Tudo tinha que ser ligeiro, não planejava muito, ia... E pronto. Cismou de que precisava aprender a costurar. Desmanchou e refez muitas vezes a mesma peça. Ficou como já se podia imaginar, imperfeita. Pensou: - Não dou para coisa.
- Vou aprender a fazer tricô.
- Contou com a ajuda da boa vizinha que lhe ensinava a arte, mas qual o quê, contar pontos, diminuir pontos, fazer arremate... Ficou também imperfeito. Assim foi com o crochê, o bordado, o macramê. Tudo que exigia paciência, minudência, logo a impacientava:
- Não dou para isso.
Ficar em casa e ver TV era tedioso.

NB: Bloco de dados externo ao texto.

(* ===== verification/Bits.v ===== *)
(** * Bit manipulation (src/lib/bit/bit.h, src/lib/bit/bit.c)

    Memory chunks are lists of bytes ([Z] in [0, 256)); a read or write
    outside the chunk is [None].  Words are loaded little-endian, as on
    x86_64, whose 64-bit iterator words are the ones modelled.  The loops of
    the portable branches (CTZ_NAIVE, CLZ_NAIVE, POPCOUNT_NAIVE,
    BITINDEX_NAIVE) are written out with the word width as fuel, which is
    enough because every turn shifts out or clears a bit. *)

From S2P Require Import Prelude.

Open Scope Z_scope.

Definition CHAR_BIT : Z := 8.
Definition bytes_wf (bs : list Z) : Prop := Forall (fun b => 0 <= b < 256) bs.

(** ** Loads and stores *)

(** Little-endian value of a run of bytes, and the bytes of a value. *)
Fixpoint le_load (bs : list Z) : Z :=
  match bs with
  | [] => 0
  | b :: bs => b + 256 * le_load bs
  end.

Fixpoint le_store (n : nat) (v : Z) : list Z :=
  match n with
  | O => []
  | S n => v mod 256 :: le_store n (v / 256)
  end.

Definition load_u (size : nat) (mem : list Z) (off : nat) : option Z :=
  if bool_decide (off + size <= length mem)%nat
  then Some (le_load (take size (drop off mem)))
  else None.
Definition load_u32 : list Z -> nat -> option Z := load_u 4.
Definition load_u64 : list Z -> nat -> option Z := load_u 8.
Definition store_u32 (v : Z) : list Z := le_store 4 (u32 v).
Definition store_u64 (v : Z) : list Z := le_store 8 (u64 v).

(** ** Bitmaps *)

Definition bitmap_size (bit_count : Z) : Z :=
  let word_count := (bit_count + 64 - 1) / 64 in word_count * 8.

Definition bit_test (data : list Z) (pos : Z) : option bool :=
  let chunk := Z.to_nat (pos / CHAR_BIT) in
  let offset := pos mod CHAR_BIT in
  b ← data !! chunk;
  Some (negb (Z.land (Z.shiftr b offset) 1 =? 0)).

Definition bit_set (data : list Z) (pos : Z) : option (bool * list Z) :=
  let chunk := Z.to_nat (pos / CHAR_BIT) in
  let offset := pos mod CHAR_BIT in
  b ← data !! chunk;
  let prev := negb (Z.land (Z.shiftr b offset) 1 =? 0) in
  Some (prev, <[chunk := u8 (Z.lor b (Z.shiftl 1 offset))]> data).

Definition bit_clear (data : list Z) (pos : Z) : option (bool * list Z) :=
  let chunk := Z.to_nat (pos / CHAR_BIT) in
  let offset := pos mod CHAR_BIT in
  b ← data !! chunk;
  let prev := negb (Z.land (Z.shiftr b offset) 1 =? 0) in
  Some (prev, <[chunk := u8 (Z.land b (Z.lnot (Z.shiftl 1 offset)))]> data).

(** ** Counting *)

Fixpoint ctz_loop (fuel : nat) (x r : Z) : Z :=
  match fuel with
  | O => r
  | S fuel =>
      if Z.land x 1 =? 0 then ctz_loop fuel (Z.shiftr x 1) (r + 1) else r
  end.
Definition ctz_naive (bitsize : nat) (x : Z) : Z :=
  if x =? 0 then Z.of_nat bitsize else ctz_loop bitsize x 0.
Definition bit_ctz_u32 : Z -> Z := ctz_naive 32.
Definition bit_ctz_u64 : Z -> Z := ctz_naive 64.

Fixpoint clz_loop (fuel : nat) (x r : Z) : Z :=
  match fuel with
  | O => r
  | S fuel => if x =? 0 then r else clz_loop fuel (Z.shiftr x 1) (r - 1)
  end.
Definition clz_naive (bitsize : nat) (x : Z) : Z :=
  if x =? 0 then Z.of_nat bitsize
  else clz_loop bitsize x (Z.of_nat bitsize).
Definition bit_clz_u32 : Z -> Z := clz_naive 32.
Definition bit_clz_u64 : Z -> Z := clz_naive 64.

Fixpoint popcount_loop (fuel : nat) (x r : Z) : Z :=
  match fuel with
  | O => r
  | S fuel =>
      if x =? 0 then r else popcount_loop fuel (Z.land x (x - 1)) (r + 1)
  end.
Definition bit_count_u32 (x : Z) : Z := popcount_loop 32 x 0.
Definition bit_count_u64 (x : Z) : Z := popcount_loop 64 x 0.

(** ** Rotations and byte swaps *)

Definition bit_rotl_u32 (x r : Z) : Z :=
  Z.lor (u32 (Z.shiftl x r)) (Z.shiftr x (32 - r)).
Definition bit_rotl_u64 (x r : Z) : Z :=
  Z.lor (u64 (Z.shiftl x r)) (Z.shiftr x (64 - r)).
Definition bit_rotr_u32 (x r : Z) : Z :=
  Z.lor (Z.shiftr x r) (u32 (Z.shiftl x (32 - r))).
Definition bit_rotr_u64 (x r : Z) : Z :=
  Z.lor (Z.shiftr x r) (u64 (Z.shiftl x (64 - r))).

Definition bswap_u16 (x : Z) : Z :=
  Z.lor (Z.land (Z.shiftl x 8) 0xff00) (Z.land (Z.shiftr x 8) 0x00ff).
Definition bswap_u32 (x : Z) : Z :=
  Z.lor (Z.lor (Z.lor
    (Z.land (Z.shiftl x 24) 0xff000000)
    (Z.land (Z.shiftl x 8) 0x00ff0000))
    (Z.land (Z.shiftr x 8) 0x0000ff00))
    (Z.land (Z.shiftr x 24) 0x000000ff).
Definition bswap_u64 (x : Z) : Z :=
  Z.lor (Z.lor (Z.lor (Z.lor (Z.lor (Z.lor (Z.lor
    (Z.land (Z.shiftl x 56) 0xff00000000000000)
    (Z.land (Z.shiftl x 40) 0x00ff000000000000))
    (Z.land (Z.shiftl x 24) 0x0000ff0000000000))
    (Z.land (Z.shiftl x 8) 0x000000ff00000000))
    (Z.land (Z.shiftr x 8) 0x00000000ff000000))
    (Z.land (Z.shiftr x 24) 0x0000000000ff0000))
    (Z.land (Z.shiftr x 40) 0x000000000000ff00))
    (Z.land (Z.shiftr x 56) 0x00000000000000ff).

(** ** Indexing: the positions written into [indexes], terminator included *)

Fixpoint bit_index_loop (ctz : Z -> Z) (n : nat) (x prev_pos offset : Z)
    : list Z :=
  match n with
  | O => [0]
  | S n =>
      let a := ctz x in
      let prev_pos := prev_pos + (a + 1) in
      let x := Z.shiftr (Z.shiftr x a) 1 in
      offset + prev_pos :: bit_index_loop ctz n x prev_pos offset
  end.
Definition bit_index_u32 (x offset : Z) : list Z :=
  bit_index_loop bit_ctz_u32 (Z.to_nat (bit_count_u32 x)) x 0 offset.
Definition bit_index_u64 (x offset : Z) : list Z :=
  bit_index_loop bit_ctz_u64 (Z.to_nat (bit_count_u64 x)) x 0 offset.

Fixpoint bitindex_naive_loop (fuel : nat) (w x bit k offset : Z) : list Z :=
  match fuel with
  | O => [0]
  | S fuel =>
      let rest := bitindex_naive_loop fuel w x (uwrap w (Z.shiftl bit 1))
                    (k + 1) offset in
      if Z.land x bit =? 0 then rest else offset + k + 1 :: rest
  end.
Definition bitindex_naive (w : nat) (x offset : Z) : list Z :=
  bitindex_naive_loop w (Z.of_nat w) x 1 0 offset.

Queria a velocidade. Parecia que estava perdendo o bonde da vida. O coração pulsava em rotação avançada. Queria, se pudesse, alcançar as estrelas.
E as alcançou... Como? Quando os livros lhe caíram no colo. Qualquer um, literário ou não. A leitura acalmou seu coração.
- É para isso que eu dou.
- Tornou-se, irremediavelmente, uma aprendiz do novo e foi tão arrebatador que já consegue tirar o pé do acelerador.